Indigenous Peoples and Human Rights

May 2, 2012

Navajos testimony to UN Rapporteur: Housing and Water Rights

Forgotten People goes to the UN to secure
housing and water rights

Press statement by Forgotten People
Photo credit: Forgotten People
Censored News

TUCSON, Ariz. --  Mary Lane, Glenna C. Begay, Leta O’Daniel, Leonard Benally, Marlene Benally and Norris Nez of Forgotten People presented on Land and Resources, Self-Government and the Open Forum on the Rights of Indigenous People in Tucson.
A delegation of 14 members of Forgotten People met with the UN to call for recognition of the human right to housing and water. They urged the U.S. to pass legislation that abides by the declaration they signed in 2010, which establishes minimum basic rights for indigenous people globally including the U.S.

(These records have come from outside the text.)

(** The store of a changed word and the release of its node. *)
Lemma write_bit s s1 chain pre m header recs r post node j v :
  geometry s -> map_chain s 0 true chain -> NoDup (map fst chain) -> chain = pre ++ (m, r) :: post ->
  same_fs contents s s1 -> holds_node s1 node m -> map_node s m header recs r ->
  0 <= j -> 2 * j + 2 <= Z.of_nat (length r) ->
  let pos := rec_offset recs (if header then 2 else 0)%nat + 2 * j in
  exists b' node' s', store16 (contents (agent s) m) pos v = Ok b' /\
    UpdateNode s1 (set_buffer node b') kLockTransaction = Ok (noErr, node', s') /\
    nodeBuffer node' = None /\ same_tree (btree s) (btree s') /\
    map_chain s' 0 true (pre ++ (m, write_word r j v) :: post) /\
    (forall k, k <> m -> contents (agent s') k = contents (agent s) k) /\
    fcbEOF (agent s') = fcbEOF (agent s).
Proof using FSAgentLaws0.
  intros Hg Hc Hnd -> Hs1 [Hb Hh] Hm Hj Hjr pos.
  destruct (map_node_inside _ _ _ _ _ Hm) as (Ho & Hin & _ & _).
  eexists. 
  destruct (UpdateNode_stores size contents s1 m
    (set_buffer node (splice (contents (agent s) m) pos (le_encode 2 v)))
    (splice (contents (agent s) m) pos (le_encode 2 v)) kLockTransaction) as (node' & s' & Hrun & Hn' & Hupd).
  { apply (mn_read _ _ _ _ _ Hm). } { done. } { done. } { done. }
  { exists noErr. pose proof Hs1 as (Ht & _ & HE & _). rewrite HE, (CheckNode_same _ _ _ _ Ht).
    by apply (check_written s m header recs r). }
  exists node', s'. apply (updated_after s) in Hupd; [|done].
  split_and!; [apply store16_ok; unfold pos; lia|done|done|apply Hupd| |apply Hupd|apply Hupd].
  by apply (map_chain_written s s' m header recs r j v).
Qed.

Lemma map_node_free s x n header recs r :
  map_node s n header recs r -> map_node (with_tree s (set_freeNodes (btree s) x)) n header recs r.
Proof using Type. intros []. split; done. Qed.

Lemma map_chain_free s x n header chain :
  map_chain s n header chain -> map_chain (with_tree s (set_freeNodes (btree s) x)) n header chain.
Proof using Type. induction 1; [eapply chain_last|eapply chain_next]; eauto using map_node_free. Qed.

Lemma map_changed_intro s s' pre m r r' post n v x :
  map_chain s' 0 true (pre ++ (m, r') :: post) -> length r' = length r ->
  map_bits pre <= n < map_bits pre + 8 * Z.of_nat (length r) ->
  (forall k, 0 <= k < 8 * Z.of_nat (length r) ->
     used r' k = if k =? n - map_bits pre then v else used r k) ->
  (forall k, k <> m -> contents (agent s') k = contents (agent s) k) ->
  same_tree (btree s) (btree s') -> fcbEOF (agent s') = fcbEOF (agent s) ->
  map_changed s (with_tree s' (set_freeNodes (btree s') x)) (pre ++ (m, r) :: post) n v.
Proof using Type.
  intros Hc Hl Hn Hu HC Ht HE. destruct (same_tree_fields _ _ Ht) as (? & ? & _).
  split; [|split; [|split_and!; try done; apply (same_tree_shape _ _ Ht)]].
  - eexists. split; [by apply map_chain_free|]. rewrite !map_app. split_and!; [done| |].
    { rewrite !map_bits_app, !map_bits_cons, Hl. done. }
    intros k Hk. destruct (decide (map_bits pre <= k < map_bits pre + 8 * Z.of_nat (length r))).
    + rewrite !used_map_bytes by (rewrite ?Hl; lia). rewrite Hu by lia.
      replace (k - map_bits pre =? n - map_bits pre) with (k =? n); [done|].
      destruct (Z.eqb_spec k n), (Z.eqb_spec (k - map_bits pre) (n - map_bits pre)); done || lia.
    + rewrite (used_map_bytes_other _ _ r) by (done || lia). case_ztest; [lia|done].
  - intros k Hk. apply HC. intros ->. apply Hk. rewrite map_app. apply elem_of_app. right. constructor.
Qed.

Lemma allocate_error_spec s node err : nodeBuffer node = None -> allocate_error s node err = (err, 0, s).
Proof using Type. intros H. unfold allocate_error, ReleaseNode, release_with. by rewrite H. Qed.

Definition allocated (s : fs W) (chain : list (Z * buffer)) (res : Z * Z * fs W) : Prop :=
  let '(err, n, s') := res in
  err = noErr /\ 0 <= n < totalNodes (btree s) /\ n < map_bits chain /\
    used (map_bytes chain) n = false /\ (forall k, 0 <= k < n -> used (map_bytes chain) k = true) /\
    map_changed s s' chain n true /\
    freeNodes (btree s') = u32 (freeNodes (btree s) - 1) /\
    flags (btree s') = Z.lor (flags (btree s)) kBTHeaderDirty \/
  (err = fsBTFullErr \/ err = fsBTNoMoreMapNodesErr) /\ n = 0 /\ same_fs contents s s' /\
    forall k, 0 <= k < totalNodes (btree s) -> k < map_bits chain -> used (map_bytes chain) k = true.

(** The free bit of the word that the search found. *)
Lemma find_bit_record r j :
  Forall byte r -> 0 <= j -> 2 * j + 2 <= Z.of_nat (length r) -> word r j <> 0xFFFF ->
  exists t, 0 <= t < 16 /\
    find_bit 16 (SWAP_BE16 (word r j)) 0x8000 15 = Ok (2 ^ (15 - t), 15 - t) /\
    used r (16 * j + t) = false /\ forall k, 16 * j <= k < 16 * j + t -> used r k = true.
Proof using Type.
  intros Hb Hj Hl Hw. pose proof (word_range r j Hb Hj Hl) as Hr.
  destruct (find_bit_spec 16 (SWAP_BE16 (word r j)) 15) as (b & Hrun & Hb' & Hfree & Habove); [lia|lia| |lia| |].
  { apply bswap16_range. }
  { intros E. apply Hw. unfold SWAP_BE16 in E.
    rewrite <- (bswap16_invol (word r j)), E by done. done. }
  assert (forall t, 0 <= t < 16 ->
    used r (16 * j + t) = Z.testbit (SWAP_BE16 (word r j)) (15 - t)) as Hu.
  { intros t Ht. assert ((16 * j + t) / 16 = j) as E by (symmetry; apply (Z.div_unique _ 16 j t); lia).
    rewrite used_word by (rewrite ?E; done || lia). rewrite E. f_equal. f_equal.
    symmetry. apply (Z.mod_unique _ 16 j t); lia. }
  exists (15 - b). split_and!; [lia|lia| | |].
  - replace (15 - (15 - b)) with b by lia. exact Hrun.
  - rewrite Hu by lia. rewrite <- Hfree. f_equal. lia.
  - intros k Hk. replace k with (16 * j + (k - 16 * j)) by lia. rewrite Hu by lia. apply Habove. lia.
Qed.

Lemma div_mod_bit j t : 0 <= t < 16 -> (16 * j + t) / 16 = j /\ (16 * j + t) mod 16 = t.
Proof using Type.
  intros. split; symmetry; [apply (Z.div_unique _ 16 j t)|apply (Z.mod_unique _ 16 j t)]; lia.
Qed.

Lemma set_bit_eq r j t : 0 <= t < 16 ->
  set_bit r (16 * j + t) = write_word r j (Z.lor (word r j) (SWAP_BE16 (2 ^ (15 - t)))).
Proof using Type. intros Ht. unfold set_bit. by destruct (div_mod_bit j t Ht) as [-> ->]. Qed.

Lemma load_word s m header recs r j :
  map_node s m header recs r -> 0 <= j -> 2 * j + 2 <= Z.of_nat (length r) ->
  load16 (contents (agent s) m) (rec_offset recs (if header then 2 else 0)%nat + 2 * j) = Ok (word r j).
Proof using Type.
  intros Hm Hj Hjr. destruct (map_node_inside _ _ _ _ _ Hm) as (Ho & Hin & _ & _).
  unfold load16. rewrite get_bytes_ok by lia. simpl. f_equal. unfold word.
  by rewrite (slice_in_record _ _ _ _ _ _ _ Hm) by lia.
Qed.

Forgotten People appreciates the significance of this historic mission by the United Nations to conduct an investigation into the plight of US Native Americans. Forgotten People believes greater investigation needs to be conducted into the lack of housing, poisoning of water sources, and neglect by the US government in our region to identify how the standards of the declaration are reflected in US law and policy and needed reforms and good practices.

A 43-year US government imposed Bennett Freeze affecting approximately 1,500,000 acres denied Navajo people electricity, running water and adequate sewage disposal. Even though the freeze was lifted by President Obama in 2009, they cannot find any funding or plan for rehabilitation for infrastructure, housing, water and roads.  Only 3% of the families have electricity.  Over 90% of the homes do not have access to piped water, requiring families to haul their water from other locations. Only 24 % of homes are habitable today. 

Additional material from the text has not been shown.